> [What to work on] Return exactly the lines below, starting with the one that has "(** [return e]" and going on through the one that has "Section run.".

[Stored records]
* * * *

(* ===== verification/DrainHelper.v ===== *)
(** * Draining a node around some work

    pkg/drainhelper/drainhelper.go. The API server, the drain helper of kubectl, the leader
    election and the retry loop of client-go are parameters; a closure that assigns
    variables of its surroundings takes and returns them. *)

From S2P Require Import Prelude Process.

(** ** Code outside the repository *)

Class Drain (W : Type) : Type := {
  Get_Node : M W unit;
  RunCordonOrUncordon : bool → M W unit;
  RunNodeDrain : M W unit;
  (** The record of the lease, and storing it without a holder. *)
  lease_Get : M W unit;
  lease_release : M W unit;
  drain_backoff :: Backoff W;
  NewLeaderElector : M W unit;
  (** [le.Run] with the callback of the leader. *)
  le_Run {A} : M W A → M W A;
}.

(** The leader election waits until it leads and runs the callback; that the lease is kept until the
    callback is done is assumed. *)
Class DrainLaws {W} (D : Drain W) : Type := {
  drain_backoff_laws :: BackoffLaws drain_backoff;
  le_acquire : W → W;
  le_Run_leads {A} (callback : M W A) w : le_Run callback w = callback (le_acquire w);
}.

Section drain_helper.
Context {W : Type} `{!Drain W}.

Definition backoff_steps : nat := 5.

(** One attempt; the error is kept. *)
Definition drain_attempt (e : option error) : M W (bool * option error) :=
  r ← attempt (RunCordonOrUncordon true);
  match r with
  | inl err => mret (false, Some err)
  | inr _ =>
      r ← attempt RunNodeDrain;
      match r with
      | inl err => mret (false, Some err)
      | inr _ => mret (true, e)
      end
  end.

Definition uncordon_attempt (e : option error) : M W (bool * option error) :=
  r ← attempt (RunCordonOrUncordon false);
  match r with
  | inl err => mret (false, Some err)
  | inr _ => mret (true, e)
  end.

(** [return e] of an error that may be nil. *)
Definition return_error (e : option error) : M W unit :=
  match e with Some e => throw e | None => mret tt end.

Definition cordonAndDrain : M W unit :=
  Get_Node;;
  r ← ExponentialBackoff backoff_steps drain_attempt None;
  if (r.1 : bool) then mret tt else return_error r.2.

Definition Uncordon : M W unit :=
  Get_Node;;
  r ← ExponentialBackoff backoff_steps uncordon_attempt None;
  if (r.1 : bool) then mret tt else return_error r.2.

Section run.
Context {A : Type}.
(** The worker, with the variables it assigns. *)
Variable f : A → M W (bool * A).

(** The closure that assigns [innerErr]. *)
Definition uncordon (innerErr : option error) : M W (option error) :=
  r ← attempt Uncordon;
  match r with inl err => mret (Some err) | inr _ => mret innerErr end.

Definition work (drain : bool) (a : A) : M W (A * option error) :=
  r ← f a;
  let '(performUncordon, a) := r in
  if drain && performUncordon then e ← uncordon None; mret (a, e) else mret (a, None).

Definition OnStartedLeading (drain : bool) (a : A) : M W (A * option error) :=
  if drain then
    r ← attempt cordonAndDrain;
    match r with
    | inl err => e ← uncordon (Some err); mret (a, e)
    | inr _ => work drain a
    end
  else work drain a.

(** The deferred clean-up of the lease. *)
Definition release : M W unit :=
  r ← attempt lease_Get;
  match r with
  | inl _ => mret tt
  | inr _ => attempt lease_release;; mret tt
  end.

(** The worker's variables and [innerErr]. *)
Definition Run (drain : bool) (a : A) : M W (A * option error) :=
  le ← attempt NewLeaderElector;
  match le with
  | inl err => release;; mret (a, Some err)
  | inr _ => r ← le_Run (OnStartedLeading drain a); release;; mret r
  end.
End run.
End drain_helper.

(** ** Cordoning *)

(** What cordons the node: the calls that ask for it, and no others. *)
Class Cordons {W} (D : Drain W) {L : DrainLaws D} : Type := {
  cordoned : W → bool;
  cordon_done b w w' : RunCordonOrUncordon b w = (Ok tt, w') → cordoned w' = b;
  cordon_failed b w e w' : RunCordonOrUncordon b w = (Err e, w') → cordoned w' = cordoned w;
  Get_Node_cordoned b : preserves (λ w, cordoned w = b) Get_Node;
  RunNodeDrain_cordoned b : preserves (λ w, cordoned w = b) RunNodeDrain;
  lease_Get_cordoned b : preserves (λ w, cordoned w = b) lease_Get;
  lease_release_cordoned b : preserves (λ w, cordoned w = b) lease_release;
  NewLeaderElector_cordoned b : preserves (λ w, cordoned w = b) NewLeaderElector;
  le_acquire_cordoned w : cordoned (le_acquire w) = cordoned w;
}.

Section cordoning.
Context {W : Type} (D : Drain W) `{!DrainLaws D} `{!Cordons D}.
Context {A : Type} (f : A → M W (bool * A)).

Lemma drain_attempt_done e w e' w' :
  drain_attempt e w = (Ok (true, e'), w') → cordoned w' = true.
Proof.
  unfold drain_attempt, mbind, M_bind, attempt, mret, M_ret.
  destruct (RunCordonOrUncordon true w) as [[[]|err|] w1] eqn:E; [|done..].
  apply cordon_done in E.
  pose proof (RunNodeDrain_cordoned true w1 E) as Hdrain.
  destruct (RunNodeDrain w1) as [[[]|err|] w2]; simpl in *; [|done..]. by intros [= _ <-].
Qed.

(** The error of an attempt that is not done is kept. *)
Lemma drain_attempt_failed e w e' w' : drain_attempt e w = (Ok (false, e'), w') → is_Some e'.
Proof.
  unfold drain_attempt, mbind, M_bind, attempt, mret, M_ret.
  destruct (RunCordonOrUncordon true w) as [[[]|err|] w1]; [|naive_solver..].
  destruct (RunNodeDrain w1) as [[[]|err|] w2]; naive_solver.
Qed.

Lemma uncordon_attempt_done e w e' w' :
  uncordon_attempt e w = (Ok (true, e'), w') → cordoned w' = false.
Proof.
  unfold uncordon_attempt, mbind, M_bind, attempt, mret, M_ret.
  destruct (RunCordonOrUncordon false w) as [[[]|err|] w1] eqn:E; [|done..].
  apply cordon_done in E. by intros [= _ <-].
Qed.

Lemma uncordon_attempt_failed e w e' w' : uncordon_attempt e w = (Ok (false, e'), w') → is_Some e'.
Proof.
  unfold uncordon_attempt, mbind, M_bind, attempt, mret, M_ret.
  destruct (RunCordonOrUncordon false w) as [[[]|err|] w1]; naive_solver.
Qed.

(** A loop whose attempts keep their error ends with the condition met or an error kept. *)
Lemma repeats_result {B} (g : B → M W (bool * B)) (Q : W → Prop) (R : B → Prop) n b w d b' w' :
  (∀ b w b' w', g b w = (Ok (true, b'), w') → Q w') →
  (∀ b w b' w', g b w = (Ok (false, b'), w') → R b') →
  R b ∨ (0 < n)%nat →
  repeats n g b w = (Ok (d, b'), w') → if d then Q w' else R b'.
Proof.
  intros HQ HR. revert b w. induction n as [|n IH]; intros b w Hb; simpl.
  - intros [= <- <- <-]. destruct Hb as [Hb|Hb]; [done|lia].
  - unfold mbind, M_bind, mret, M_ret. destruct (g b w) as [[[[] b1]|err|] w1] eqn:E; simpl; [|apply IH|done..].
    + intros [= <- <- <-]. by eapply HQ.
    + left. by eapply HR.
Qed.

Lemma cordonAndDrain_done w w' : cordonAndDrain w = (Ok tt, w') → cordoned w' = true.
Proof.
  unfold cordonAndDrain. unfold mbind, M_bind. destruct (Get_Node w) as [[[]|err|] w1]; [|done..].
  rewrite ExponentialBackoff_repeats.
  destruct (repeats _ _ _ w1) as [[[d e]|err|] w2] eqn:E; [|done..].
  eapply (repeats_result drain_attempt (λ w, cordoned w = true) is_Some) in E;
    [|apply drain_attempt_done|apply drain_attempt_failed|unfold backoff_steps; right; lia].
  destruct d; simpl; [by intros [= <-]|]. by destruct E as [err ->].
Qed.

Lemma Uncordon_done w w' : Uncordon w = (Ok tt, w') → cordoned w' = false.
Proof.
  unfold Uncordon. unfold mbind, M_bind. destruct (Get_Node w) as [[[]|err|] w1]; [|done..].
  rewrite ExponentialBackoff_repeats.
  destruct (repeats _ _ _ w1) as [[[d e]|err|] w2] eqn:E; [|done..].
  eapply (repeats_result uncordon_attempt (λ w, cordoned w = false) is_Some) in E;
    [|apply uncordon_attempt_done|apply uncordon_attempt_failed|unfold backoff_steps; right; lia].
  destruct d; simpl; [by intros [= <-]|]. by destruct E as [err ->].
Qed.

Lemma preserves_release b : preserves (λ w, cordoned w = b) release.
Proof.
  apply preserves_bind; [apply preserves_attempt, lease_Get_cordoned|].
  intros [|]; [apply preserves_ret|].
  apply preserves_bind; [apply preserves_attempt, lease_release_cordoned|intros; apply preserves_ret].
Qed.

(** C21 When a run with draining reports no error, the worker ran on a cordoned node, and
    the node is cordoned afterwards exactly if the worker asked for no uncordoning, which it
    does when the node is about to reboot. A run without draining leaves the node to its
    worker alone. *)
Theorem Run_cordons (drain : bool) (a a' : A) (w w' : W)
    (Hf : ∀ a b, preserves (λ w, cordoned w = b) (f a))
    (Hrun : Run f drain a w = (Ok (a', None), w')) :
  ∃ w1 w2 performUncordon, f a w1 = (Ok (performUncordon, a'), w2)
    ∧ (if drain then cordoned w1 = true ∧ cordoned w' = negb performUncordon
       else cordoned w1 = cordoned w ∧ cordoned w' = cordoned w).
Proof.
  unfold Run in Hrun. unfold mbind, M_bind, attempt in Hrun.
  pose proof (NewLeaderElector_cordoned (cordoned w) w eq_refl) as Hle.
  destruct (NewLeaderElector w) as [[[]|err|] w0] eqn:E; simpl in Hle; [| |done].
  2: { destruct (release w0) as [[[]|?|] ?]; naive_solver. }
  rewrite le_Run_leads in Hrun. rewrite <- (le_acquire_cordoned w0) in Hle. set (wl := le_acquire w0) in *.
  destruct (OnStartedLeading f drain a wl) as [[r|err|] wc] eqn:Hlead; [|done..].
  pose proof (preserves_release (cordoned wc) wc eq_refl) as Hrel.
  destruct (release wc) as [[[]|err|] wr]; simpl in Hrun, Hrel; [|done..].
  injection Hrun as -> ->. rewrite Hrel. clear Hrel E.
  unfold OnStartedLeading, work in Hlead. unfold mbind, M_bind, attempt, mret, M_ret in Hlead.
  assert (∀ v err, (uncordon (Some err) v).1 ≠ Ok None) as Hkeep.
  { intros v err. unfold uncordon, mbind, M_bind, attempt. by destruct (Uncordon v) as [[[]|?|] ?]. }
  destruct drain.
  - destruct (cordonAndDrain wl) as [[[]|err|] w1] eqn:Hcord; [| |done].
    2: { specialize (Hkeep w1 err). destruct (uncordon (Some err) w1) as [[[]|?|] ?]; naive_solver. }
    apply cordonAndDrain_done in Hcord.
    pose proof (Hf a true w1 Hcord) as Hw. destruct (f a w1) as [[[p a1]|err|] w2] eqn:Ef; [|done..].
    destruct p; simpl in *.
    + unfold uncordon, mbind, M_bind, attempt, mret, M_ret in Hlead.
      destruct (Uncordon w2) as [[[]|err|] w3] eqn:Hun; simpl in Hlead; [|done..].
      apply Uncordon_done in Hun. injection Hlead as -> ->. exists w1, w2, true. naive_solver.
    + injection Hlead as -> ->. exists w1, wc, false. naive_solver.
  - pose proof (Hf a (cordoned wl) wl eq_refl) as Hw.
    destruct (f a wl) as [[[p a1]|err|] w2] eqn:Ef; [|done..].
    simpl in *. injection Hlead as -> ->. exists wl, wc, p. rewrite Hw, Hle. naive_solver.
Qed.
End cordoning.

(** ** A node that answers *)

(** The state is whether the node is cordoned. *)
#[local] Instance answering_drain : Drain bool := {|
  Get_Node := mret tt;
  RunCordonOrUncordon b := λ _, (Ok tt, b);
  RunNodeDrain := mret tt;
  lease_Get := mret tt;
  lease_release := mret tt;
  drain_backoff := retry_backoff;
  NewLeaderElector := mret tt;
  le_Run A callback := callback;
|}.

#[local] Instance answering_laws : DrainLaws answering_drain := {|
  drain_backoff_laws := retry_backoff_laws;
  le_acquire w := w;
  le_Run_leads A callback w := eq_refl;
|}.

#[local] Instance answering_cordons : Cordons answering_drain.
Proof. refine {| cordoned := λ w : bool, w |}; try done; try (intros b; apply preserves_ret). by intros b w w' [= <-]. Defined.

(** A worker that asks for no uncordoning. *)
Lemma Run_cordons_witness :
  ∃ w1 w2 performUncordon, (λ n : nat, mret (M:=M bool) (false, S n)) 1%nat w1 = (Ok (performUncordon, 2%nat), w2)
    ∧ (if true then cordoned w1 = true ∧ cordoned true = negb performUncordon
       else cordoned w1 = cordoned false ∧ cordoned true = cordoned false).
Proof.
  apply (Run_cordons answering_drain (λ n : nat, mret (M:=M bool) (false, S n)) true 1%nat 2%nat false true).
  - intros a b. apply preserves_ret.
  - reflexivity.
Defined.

* * * *

> [Written solution]
(** [return e] of an error that may be nil. *)
Definition return_error (e : option error) : M W unit :=
  match e with Some e => throw e | None => mret tt end.

Definition cordonAndDrain : M W unit :=
  Get_Node;;
  r ← ExponentialBackoff backoff_steps drain_attempt None;
  if (r.1 : bool) then mret tt else return_error r.2.

Definition Uncordon : M W unit :=
  Get_Node;;
  r ← ExponentialBackoff backoff_steps uncordon_attempt None;
  if (r.1 : bool) then mret tt else return_error r.2.

Section run.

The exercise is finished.